The hermaphroditic, narrowly funnelform, five-petalled and reddish to purple or yellow flowers with a dichlamydeous perianth usually grow in stalked pairs, more rarely in small panicles, axillary at the branch apices. They have both bracts and bracteoles. The small calyx is pitcher-shaped with small teeth and the corolla is double-lipped, with a recurved, tongue-shaped lower lip.

The long corolla tube is more or less hairy inside. The ovary is inferior with a long, firm, more or less hairy style with a large, head-like stigma. The five filaments are about as long as the corolla and are partly hairy in the lower part. Nectaries are present.
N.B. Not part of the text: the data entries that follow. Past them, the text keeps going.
(** [db.Save(&row)].  With a zero primary key it is [Create].  Otherwise
    every column is written, [updated_at] refreshed, to the live row with
    that key; when there is none the row is upserted: inserted, or
    written over the soft-deleted row with that key ([created_at] is then
    kept). *)
Definition Save (now : Time) (r : R) (t : Table R)
  : R * option error * Table R :=
  if (id_of r =? 0)%N then Create now r t
  else
    let r' := set_updated_at now r in
    if negb (unique_ok r' (id_of r) (rows t))
    then (r', Some ErrDuplicatedKey, t)
    else if existsb (λ old, (id_of old =? id_of r)%N && is_live old) (rows t)
    then (r', None, {| rows := overwrite false r' (rows t);
                       last_id := last_id t |})
    else if has_id (id_of r) (rows t)
    then (r', None, {| rows := overwrite true r' (rows t);
                       last_id := last_id t |})
    else (r', None, {| rows := rows t ++ [r']; last_id := last_id t |}).

(** The row stored under primary key [id], deleted or not. *)
Definition stored (id : N) (t : Table R) : option R :=
  List.find (λ r, (id_of r =? id)%N) (rows t).

(** Primary keys are unique. *)
Definition pk_unique (t : Table R) : Prop := NoDup (map id_of (rows t)).

End Ops.

End Gorm.

Import Gorm.

(** ** The data model ([data/models.go]) *)

Definition PaymentPaid : string := "paid".
Definition PaymentUnpaid : string := "unpaid".
Definition PaymentPartial : string := "partial".

Definition RoleAdmin : string := "admin".
Definition RoleStandard : string := "standard".

Definition ExpenseEquipment : string := "equipment".
Definition ExpenseLabor : string := "labor".
Definition ExpenseChemicals : string := "chemicals".
Definition ExpenseFuel : string := "fuel".
Definition ExpenseMaintenance : string := "maintenance".
Definition ExpenseTransport : string := "transport".
Definition ExpenseOther : string := "other".

Module User.

(** [Location] is the field [handlers/auth.go] writes in [UpdateProfile]. *)
Record t : Type := {
  Model : Gorm.Model;
  Email : string;
  Name : string;
  Phone : option string;
  Location : option string;
  Password : string;
  Role : string;
  OTPCode : string;
  OTPExpiresAt : option Time;
}.

Definition with_Model (m : Gorm.Model) (u : t) : t :=
  {| Model := m; Email := Email u; Name := Name u; Phone := Phone u;
     Location := Location u; Password := Password u; Role := Role u;
     OTPCode := OTPCode u; OTPExpiresAt := OTPExpiresAt u |}.

Definition with_Password (p : string) (u : t) : t :=
  {| Model := Model u; Email := Email u; Name := Name u; Phone := Phone u;
     Location := Location u; Password := p; Role := Role u;
     OTPCode := OTPCode u; OTPExpiresAt := OTPExpiresAt u |}.

Definition with_Role (r : string) (u : t) : t :=
  {| Model := Model u; Email := Email u; Name := Name u; Phone := Phone u;
     Location := Location u; Password := Password u; Role := r;
     OTPCode := OTPCode u; OTPExpiresAt := OTPExpiresAt u |}.

Definition with_OTP (code : string) (expires : option Time) (u : t) : t :=
  {| Model := Model u; Email := Email u; Name := Name u; Phone := Phone u;
     Location := Location u; Password := Password u; Role := Role u;
     OTPCode := code; OTPExpiresAt := expires |}.

Definition with_profile (name : string) (phone location : option string) (u : t) : t :=
  {| Model := Model u; Email := Email u; Name := name; Phone := phone;
     Location := location; Password := Password u; Role := Role u;
     OTPCode := OTPCode u; OTPExpiresAt := OTPExpiresAt u |}.

(** [Role] has [default:'standard']; [Email] has a unique index. *)
#[global] Instance schema : Schema t := {|
  model := Model;
  with_model := with_Model;
  column_defaults u := if String.eqb (Role u) "" then with_Role RoleStandard u else u;
  unique_clash a b := String.eqb (Email a) (Email b);
|}.

End User.

Module Income.

Record t (F : Type) : Type := {
  Model : Gorm.Model;
  Date : CivilDate;
  MineralType : string;
  Quantity : F;
  Unit : string;
  PricePerUnit : F;
  TotalAmount : F;
  CustomerName : string;
  CustomerContact : string;
  PaymentStatus : string;
  AmountPaid : F;
  AmountDue : F;
  Notes : option string;
  UserID : N;
}.
Arguments Model {F} _.
Arguments Date {F} _.
Arguments MineralType {F} _.
Arguments Quantity {F} _.
Arguments Unit {F} _.
Arguments PricePerUnit {F} _.
Arguments TotalAmount {F} _.
Arguments CustomerName {F} _.
Arguments CustomerContact {F} _.
Arguments PaymentStatus {F} _.
Arguments AmountPaid {F} _.
Arguments AmountDue {F} _.
Arguments Notes {F} _.
Arguments UserID {F} _.

Section Setters.
Context {F : Type}.

Definition with_Model (m : Gorm.Model) (i : t F) : t F :=
  {| Model := m; Date := Date i; MineralType := MineralType i;
     Quantity := Quantity i; Unit := Unit i; PricePerUnit := PricePerUnit i;
     TotalAmount := TotalAmount i; CustomerName := CustomerName i;
     CustomerContact := CustomerContact i; PaymentStatus := PaymentStatus i;
     AmountPaid := AmountPaid i; AmountDue := AmountDue i; Notes := Notes i;
     UserID := UserID i |}.

Definition with_TotalAmount (x : F) (i : t F) : t F :=
  {| Model := Model i; Date := Date i; MineralType := MineralType i;
     Quantity := Quantity i; Unit := Unit i; PricePerUnit := PricePerUnit i;
     TotalAmount := x; CustomerName := CustomerName i;
     CustomerContact := CustomerContact i; PaymentStatus := PaymentStatus i;
     AmountPaid := AmountPaid i; AmountDue := AmountDue i; Notes := Notes i;
     UserID := UserID i |}.

Definition with_AmountDue (x : F) (i : t F) : t F :=
  {| Model := Model i; Date := Date i; MineralType := MineralType i;
     Quantity := Quantity i; Unit := Unit i; PricePerUnit := PricePerUnit i;
     TotalAmount := TotalAmount i; CustomerName := CustomerName i;
     CustomerContact := CustomerContact i; PaymentStatus := PaymentStatus i;
     AmountPaid := AmountPaid i; AmountDue := x; Notes := Notes i;
     UserID := UserID i |}.

Definition with_PaymentStatus (s : string) (i : t F) : t F :=
  {| Model := Model i; Date := Date i; MineralType := MineralType i;
     Quantity := Quantity i; Unit := Unit i; PricePerUnit := PricePerUnit i;
     TotalAmount := TotalAmount i; CustomerName := CustomerName i;
     CustomerContact := CustomerContact i; PaymentStatus := s;
     AmountPaid := AmountPaid i; AmountDue := AmountDue i; Notes := Notes i;
     UserID := UserID i |}.

(** [PaymentStatus] has [default:'unpaid']; the defaults of [AmountPaid] and
    [AmountDue] are their zero value. *)
#[global] Instance schema : Schema (t F) := {|
  model := Model;
  with_model := with_Model;
  column_defaults i :=
    if String.eqb (PaymentStatus i) "" then with_PaymentStatus PaymentUnpaid i else i;
  unique_clash _ _ := false;
|}.

End Setters.
End Income.

Module Expense.

Record t (F : Type) : Type := {
  Model : Gorm.Model;
  Date : CivilDate;
  Category : string;
  Description : string;
  Amount : F;
  SupplierName : string;
  SupplierContact : option string;
  PaymentStatus : string;
  AmountPaid : F;
  AmountDue : F;
  Notes : option string;
  UserID : N;
}.
Arguments Model {F} _.
Arguments Date {F} _.
Arguments Category {F} _.
Arguments Description {F} _.
Arguments Amount {F} _.
Arguments SupplierName {F} _.
Arguments SupplierContact {F} _.
Arguments PaymentStatus {F} _.
Arguments AmountPaid {F} _.
Arguments AmountDue {F} _.
Arguments Notes {F} _.
Arguments UserID {F} _.

Section Setters.
Context {F : Type}.

Definition with_Model (m : Gorm.Model) (e : t F) : t F :=
  {| Model := m; Date := Date e; Category := Category e;
     Description := Description e; Amount := Amount e;
     SupplierName := SupplierName e; SupplierContact := SupplierContact e;
     PaymentStatus := PaymentStatus e; AmountPaid := AmountPaid e;
     AmountDue := AmountDue e; Notes := Notes e; UserID := UserID e |}.

Definition with_AmountDue (x : F) (e : t F) : t F :=
  {| Model := Model e; Date := Date e; Category := Category e;
     Description := Description e; Amount := Amount e;
     SupplierName := SupplierName e; SupplierContact := SupplierContact e;
     PaymentStatus := PaymentStatus e; AmountPaid := AmountPaid e;
     AmountDue := x; Notes := Notes e; UserID := UserID e |}.

Definition with_PaymentStatus (s : string) (e : t F) : t F :=
  {| Model := Model e; Date := Date e; Category := Category e;
     Description := Description e; Amount := Amount e;
     SupplierName := SupplierName e; SupplierContact := SupplierContact e;
     PaymentStatus := s; AmountPaid := AmountPaid e;
     AmountDue := AmountDue e; Notes := Notes e; UserID := UserID e |}.

#[global] Instance schema : Schema (t F) := {|
  model := Model;
  with_model := with_Model;
  column_defaults e :=
    if String.eqb (PaymentStatus e) "" then with_PaymentStatus PaymentUnpaid e else e;
  unique_clash _ _ := false;
|}.

End Setters.
End Expense.

Module InventoryItem.

Record t (F : Type) : Type := {
  Model : Gorm.Model;
  Name : string;
  Type_ : string;               (* the field [Type] *)
  Quantity : F;
  Unit : string;
  MinStockLevel : F;
  CurrentValue : F;
  LastUpdated : Time;
  UserID : N;
}.
Arguments Model {F} _.
Arguments Name {F} _.
Arguments Type_ {F} _.
Arguments Quantity {F} _.
Arguments Unit {F} _.
Arguments MinStockLevel {F} _.
Arguments CurrentValue {F} _.
Arguments LastUpdated {F} _.
Arguments UserID {F} _.

Section Setters.
Context {F : Type}.

Definition with_Model (m : Gorm.Model) (i : t F) : t F :=
  {| Model := m; Name := Name i; Type_ := Type_ i; Quantity := Quantity i;
     Unit := Unit i; MinStockLevel := MinStockLevel i;
     CurrentValue := CurrentValue i; LastUpdated := LastUpdated i;
     UserID := UserID i |}.

Definition with_LastUpdated (now : Time) (i : t F) : t F :=
  {| Model := Model i; Name := Name i; Type_ := Type_ i; Quantity := Quantity i;
     Unit := Unit i; MinStockLevel := MinStockLevel i;
     CurrentValue := CurrentValue i; LastUpdated := now; UserID := UserID i |}.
The plants bloom fragrantly between May and July and in October and November they bear 4-6 millimeters large, roundish to ovoid, pruinose and blue-black, smooth berries with several seeds and calyx remains at the top. The seeds are ellipsoid to elongated and somewhat compressed.

==Distribution==
It grows on neutral to alkaline soils up to 3200 meters above sea level. Its origin is in Western China, Tibet, Nepal, Bhutan, India and in the Asian tropics. Worldwide cultivation has led to spontaneous occurrences in other places.

==Ecology==
The nectar attracts insects and hummingbirds, the berry-fruits birds. The plants can be affected by powdery mildew, aphids and thrips. The species is used for insect- and bird-friendly green walls. Its stems are used in the Philippines as a binding material in fence construction. It can also be propagated via cuttings, in which use of the plant hormone 1-aminobenzotriazole (ABT1) improves rooting.